About this task:
Extract each line from the entries below that has the string "first" in it.

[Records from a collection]
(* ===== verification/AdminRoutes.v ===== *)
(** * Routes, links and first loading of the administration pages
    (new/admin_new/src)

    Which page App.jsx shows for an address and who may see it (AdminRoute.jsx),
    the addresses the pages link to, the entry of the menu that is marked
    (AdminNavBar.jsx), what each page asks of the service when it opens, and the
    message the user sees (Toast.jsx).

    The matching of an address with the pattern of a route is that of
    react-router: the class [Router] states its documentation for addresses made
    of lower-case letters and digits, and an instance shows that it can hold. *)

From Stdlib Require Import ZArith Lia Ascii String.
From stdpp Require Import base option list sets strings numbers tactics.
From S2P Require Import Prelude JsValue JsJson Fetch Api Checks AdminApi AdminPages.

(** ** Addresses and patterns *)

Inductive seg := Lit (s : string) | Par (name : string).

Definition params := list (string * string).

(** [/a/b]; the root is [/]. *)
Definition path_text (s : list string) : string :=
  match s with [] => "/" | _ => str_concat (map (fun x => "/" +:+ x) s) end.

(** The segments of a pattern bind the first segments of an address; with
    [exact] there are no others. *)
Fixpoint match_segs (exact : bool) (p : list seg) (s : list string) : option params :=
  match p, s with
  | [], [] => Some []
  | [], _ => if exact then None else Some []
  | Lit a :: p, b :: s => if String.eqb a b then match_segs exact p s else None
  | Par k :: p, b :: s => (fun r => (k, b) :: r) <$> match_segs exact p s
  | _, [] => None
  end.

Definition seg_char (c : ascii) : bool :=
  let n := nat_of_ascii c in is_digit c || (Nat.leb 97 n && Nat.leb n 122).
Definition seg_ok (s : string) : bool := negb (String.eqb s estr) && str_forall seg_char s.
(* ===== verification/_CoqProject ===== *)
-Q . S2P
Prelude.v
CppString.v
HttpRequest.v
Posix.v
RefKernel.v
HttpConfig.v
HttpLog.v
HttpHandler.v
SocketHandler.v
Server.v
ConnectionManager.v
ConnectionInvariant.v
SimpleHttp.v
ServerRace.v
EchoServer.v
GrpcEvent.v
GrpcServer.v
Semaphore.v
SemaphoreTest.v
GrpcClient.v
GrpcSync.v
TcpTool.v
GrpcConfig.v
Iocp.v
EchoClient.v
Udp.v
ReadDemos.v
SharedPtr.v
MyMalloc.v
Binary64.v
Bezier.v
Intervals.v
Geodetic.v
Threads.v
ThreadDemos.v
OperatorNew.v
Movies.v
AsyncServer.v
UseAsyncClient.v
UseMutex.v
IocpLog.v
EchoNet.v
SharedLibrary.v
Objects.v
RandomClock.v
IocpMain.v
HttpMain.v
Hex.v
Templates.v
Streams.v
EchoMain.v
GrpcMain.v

Answer to this task:
(** * Routes, links and first loading of the administration pages
(** The segments of a pattern bind the first segments of an address; with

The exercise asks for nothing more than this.